Problem to work on: Pull each line with the string "LspPos" from the entries.

Saved data entries:
....
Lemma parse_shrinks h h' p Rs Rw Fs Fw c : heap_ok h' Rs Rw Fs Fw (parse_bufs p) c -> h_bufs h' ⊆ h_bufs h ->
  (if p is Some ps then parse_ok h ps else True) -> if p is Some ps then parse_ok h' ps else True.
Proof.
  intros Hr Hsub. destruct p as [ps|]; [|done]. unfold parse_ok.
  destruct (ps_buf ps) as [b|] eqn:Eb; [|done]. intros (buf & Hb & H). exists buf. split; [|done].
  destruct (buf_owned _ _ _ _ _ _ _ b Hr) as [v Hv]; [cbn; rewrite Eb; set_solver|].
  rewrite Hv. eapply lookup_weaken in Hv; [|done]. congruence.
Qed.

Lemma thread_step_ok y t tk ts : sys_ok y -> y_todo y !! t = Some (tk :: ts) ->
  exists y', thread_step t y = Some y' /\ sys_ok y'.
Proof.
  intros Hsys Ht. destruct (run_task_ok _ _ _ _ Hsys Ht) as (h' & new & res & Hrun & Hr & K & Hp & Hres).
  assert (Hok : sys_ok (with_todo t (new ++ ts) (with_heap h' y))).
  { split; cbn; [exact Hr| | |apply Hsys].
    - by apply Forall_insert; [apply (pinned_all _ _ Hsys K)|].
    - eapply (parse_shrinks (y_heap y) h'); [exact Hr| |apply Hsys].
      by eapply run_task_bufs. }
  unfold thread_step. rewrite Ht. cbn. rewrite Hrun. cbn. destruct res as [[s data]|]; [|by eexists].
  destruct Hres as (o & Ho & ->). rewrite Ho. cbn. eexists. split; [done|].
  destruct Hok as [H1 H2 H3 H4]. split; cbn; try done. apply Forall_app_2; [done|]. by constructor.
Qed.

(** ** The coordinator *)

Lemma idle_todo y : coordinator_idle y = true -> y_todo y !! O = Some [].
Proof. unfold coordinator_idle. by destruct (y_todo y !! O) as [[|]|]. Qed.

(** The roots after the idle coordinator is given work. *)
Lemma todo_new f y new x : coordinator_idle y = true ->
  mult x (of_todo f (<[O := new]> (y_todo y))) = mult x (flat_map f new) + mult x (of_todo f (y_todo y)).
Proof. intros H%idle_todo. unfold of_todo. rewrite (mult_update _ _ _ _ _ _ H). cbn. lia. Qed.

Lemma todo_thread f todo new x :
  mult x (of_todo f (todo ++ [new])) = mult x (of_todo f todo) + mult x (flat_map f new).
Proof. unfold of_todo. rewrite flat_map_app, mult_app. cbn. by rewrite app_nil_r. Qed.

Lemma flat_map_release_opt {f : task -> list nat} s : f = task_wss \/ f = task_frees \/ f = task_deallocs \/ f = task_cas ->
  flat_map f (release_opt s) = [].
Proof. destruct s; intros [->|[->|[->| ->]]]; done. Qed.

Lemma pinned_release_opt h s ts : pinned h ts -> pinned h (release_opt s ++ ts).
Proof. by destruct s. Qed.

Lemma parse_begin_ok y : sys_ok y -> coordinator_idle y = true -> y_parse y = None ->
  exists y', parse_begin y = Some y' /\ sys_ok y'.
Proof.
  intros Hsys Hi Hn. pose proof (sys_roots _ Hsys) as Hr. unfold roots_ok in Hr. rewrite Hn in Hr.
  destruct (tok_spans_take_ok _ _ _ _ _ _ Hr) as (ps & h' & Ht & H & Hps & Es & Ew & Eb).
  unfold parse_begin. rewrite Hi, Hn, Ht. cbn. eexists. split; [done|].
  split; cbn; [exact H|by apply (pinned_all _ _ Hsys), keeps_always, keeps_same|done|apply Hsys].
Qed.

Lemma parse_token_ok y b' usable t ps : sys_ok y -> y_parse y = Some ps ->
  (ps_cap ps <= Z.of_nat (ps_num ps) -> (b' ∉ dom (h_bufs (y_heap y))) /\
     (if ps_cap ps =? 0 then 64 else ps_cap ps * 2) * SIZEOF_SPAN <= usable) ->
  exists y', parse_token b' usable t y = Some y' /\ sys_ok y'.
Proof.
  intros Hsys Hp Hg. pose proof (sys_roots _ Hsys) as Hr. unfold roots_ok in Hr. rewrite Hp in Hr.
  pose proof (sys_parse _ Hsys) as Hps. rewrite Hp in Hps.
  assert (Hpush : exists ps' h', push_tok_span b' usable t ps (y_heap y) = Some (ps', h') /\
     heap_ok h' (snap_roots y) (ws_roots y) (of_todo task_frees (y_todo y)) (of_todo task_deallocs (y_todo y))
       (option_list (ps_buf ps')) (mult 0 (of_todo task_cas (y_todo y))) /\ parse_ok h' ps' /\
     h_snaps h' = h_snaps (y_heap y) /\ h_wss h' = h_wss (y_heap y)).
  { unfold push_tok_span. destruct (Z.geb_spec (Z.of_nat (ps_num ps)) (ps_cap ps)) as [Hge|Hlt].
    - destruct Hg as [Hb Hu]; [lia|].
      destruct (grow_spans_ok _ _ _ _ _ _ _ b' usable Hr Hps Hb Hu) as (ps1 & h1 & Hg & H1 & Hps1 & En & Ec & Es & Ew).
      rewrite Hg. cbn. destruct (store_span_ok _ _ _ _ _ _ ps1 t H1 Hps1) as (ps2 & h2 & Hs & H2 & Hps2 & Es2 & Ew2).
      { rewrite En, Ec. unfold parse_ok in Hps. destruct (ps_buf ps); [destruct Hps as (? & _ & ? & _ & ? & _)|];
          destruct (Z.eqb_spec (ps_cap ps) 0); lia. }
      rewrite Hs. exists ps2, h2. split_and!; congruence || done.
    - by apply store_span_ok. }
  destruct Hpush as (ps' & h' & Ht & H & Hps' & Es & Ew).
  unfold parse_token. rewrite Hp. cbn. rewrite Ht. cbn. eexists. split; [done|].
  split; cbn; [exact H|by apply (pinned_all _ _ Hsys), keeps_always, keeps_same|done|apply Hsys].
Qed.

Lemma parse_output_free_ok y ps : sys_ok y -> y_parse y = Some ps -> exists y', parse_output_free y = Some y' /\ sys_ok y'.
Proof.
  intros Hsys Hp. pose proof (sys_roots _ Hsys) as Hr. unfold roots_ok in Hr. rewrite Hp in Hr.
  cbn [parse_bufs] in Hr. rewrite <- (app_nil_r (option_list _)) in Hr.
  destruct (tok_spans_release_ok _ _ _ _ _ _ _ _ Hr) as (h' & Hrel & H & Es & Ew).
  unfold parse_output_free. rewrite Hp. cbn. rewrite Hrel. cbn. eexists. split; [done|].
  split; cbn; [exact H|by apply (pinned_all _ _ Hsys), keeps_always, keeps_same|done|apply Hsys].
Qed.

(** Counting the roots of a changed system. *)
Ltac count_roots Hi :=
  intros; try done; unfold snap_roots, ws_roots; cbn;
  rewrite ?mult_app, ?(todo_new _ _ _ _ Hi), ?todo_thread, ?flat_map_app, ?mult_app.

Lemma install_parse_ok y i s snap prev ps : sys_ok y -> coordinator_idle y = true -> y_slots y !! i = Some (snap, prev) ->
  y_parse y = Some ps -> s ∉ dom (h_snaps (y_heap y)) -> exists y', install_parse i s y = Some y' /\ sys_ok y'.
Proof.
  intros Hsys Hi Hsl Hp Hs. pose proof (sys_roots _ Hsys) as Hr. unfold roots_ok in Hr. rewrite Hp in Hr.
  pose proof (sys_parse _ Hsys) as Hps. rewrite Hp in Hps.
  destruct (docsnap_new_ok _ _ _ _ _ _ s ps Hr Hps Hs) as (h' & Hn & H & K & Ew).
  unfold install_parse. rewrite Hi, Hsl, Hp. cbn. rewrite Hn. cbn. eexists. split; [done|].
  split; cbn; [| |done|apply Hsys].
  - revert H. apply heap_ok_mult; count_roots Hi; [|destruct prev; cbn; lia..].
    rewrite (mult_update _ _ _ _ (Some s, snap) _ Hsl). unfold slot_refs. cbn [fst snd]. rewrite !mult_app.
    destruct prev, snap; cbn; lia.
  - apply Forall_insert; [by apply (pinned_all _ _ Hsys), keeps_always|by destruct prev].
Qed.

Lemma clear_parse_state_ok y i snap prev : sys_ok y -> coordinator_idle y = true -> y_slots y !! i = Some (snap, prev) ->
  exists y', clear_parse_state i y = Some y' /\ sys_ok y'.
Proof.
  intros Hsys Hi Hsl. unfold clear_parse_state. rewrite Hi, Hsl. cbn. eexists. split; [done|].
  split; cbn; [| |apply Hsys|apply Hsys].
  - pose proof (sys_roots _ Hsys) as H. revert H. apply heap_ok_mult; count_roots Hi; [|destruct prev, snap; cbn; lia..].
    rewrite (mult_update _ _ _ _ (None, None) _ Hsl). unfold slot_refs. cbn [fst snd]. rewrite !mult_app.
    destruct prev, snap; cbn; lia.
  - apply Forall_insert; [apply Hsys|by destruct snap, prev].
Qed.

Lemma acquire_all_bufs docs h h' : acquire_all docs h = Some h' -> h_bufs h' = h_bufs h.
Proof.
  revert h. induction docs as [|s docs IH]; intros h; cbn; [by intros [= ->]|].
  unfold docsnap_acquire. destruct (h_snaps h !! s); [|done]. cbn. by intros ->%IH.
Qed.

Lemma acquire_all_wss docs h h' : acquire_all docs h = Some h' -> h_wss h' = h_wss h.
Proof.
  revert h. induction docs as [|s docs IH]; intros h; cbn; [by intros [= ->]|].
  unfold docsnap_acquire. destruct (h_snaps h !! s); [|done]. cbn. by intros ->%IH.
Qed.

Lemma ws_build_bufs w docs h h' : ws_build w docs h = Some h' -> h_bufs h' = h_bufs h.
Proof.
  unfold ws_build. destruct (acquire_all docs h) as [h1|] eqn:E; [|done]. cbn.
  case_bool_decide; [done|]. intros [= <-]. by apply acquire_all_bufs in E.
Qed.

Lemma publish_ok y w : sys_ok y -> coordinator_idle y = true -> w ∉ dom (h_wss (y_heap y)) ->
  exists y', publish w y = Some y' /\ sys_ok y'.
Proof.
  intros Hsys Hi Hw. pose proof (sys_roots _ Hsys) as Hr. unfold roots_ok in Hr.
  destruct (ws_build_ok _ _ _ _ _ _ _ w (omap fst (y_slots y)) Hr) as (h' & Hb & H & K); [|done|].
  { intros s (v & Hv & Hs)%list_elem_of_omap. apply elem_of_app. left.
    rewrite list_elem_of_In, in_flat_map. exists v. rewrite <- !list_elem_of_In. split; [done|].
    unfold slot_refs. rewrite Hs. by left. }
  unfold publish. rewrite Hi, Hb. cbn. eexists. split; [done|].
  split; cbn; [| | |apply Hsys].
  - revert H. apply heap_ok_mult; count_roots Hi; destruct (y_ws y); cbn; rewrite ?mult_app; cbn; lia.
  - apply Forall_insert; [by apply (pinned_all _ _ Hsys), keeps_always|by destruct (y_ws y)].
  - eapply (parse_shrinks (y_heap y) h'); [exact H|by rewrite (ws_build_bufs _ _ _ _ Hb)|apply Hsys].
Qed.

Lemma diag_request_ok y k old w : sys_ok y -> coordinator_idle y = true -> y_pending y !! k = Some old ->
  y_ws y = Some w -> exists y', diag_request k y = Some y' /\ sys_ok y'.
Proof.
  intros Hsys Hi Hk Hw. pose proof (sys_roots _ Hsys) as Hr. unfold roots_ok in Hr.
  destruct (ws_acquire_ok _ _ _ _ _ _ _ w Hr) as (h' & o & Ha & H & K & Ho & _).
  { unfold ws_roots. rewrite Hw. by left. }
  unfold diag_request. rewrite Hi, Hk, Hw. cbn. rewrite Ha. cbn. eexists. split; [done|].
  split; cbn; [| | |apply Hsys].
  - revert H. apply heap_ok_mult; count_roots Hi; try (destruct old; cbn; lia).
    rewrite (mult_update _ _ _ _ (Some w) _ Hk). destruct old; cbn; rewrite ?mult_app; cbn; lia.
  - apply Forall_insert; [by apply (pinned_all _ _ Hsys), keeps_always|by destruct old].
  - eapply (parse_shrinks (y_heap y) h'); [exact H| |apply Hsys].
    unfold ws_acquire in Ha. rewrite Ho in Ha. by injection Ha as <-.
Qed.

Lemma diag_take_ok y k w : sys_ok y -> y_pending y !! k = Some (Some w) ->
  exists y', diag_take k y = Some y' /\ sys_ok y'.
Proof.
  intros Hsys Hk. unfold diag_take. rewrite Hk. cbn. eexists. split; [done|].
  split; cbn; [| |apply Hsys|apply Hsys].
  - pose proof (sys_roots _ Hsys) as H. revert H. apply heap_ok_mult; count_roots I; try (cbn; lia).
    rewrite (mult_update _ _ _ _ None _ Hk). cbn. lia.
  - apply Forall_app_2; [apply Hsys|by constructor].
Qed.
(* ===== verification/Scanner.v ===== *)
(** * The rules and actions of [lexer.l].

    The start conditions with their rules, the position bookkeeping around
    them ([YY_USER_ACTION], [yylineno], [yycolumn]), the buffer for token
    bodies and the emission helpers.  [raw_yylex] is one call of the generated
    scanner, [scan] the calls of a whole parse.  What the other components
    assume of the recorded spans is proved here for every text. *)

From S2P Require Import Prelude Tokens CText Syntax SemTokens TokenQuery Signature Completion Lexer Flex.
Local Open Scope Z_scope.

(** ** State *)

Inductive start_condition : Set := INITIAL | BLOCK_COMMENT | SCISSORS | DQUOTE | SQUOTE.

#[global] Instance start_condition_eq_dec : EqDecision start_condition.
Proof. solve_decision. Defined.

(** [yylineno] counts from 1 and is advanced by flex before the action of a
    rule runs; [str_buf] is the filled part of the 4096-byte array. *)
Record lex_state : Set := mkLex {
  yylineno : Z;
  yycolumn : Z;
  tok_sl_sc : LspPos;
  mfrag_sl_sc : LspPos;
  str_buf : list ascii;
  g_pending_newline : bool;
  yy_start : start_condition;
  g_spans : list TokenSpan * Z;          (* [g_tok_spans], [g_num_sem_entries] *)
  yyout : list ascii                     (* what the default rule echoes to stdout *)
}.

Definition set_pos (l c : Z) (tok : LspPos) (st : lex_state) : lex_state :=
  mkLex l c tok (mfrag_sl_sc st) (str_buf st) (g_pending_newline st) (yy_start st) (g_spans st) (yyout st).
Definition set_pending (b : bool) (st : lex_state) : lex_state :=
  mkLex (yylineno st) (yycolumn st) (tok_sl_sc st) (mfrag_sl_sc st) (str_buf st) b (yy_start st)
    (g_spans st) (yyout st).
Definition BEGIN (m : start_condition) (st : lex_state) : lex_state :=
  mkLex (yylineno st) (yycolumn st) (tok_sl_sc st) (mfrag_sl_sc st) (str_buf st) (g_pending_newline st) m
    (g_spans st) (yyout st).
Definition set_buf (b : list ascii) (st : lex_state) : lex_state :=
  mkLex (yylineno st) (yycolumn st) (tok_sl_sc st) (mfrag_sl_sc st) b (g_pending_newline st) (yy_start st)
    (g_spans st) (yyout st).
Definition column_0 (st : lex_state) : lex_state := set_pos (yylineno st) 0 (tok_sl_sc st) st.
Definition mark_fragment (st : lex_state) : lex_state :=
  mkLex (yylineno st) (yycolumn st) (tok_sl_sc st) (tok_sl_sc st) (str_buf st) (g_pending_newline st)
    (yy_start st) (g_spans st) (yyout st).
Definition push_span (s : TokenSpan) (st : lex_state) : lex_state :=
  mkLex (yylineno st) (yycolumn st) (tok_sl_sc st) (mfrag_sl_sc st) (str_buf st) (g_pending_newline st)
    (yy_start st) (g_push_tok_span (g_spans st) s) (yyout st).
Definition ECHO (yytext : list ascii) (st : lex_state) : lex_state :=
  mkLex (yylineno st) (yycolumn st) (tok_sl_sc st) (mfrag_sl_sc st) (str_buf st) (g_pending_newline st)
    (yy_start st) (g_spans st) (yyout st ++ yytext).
....
Your solution:
  tok_sl_sc : LspPos;
  mfrag_sl_sc : LspPos;
Definition set_pos (l c : Z) (tok : LspPos) (st : lex_state) : lex_state :=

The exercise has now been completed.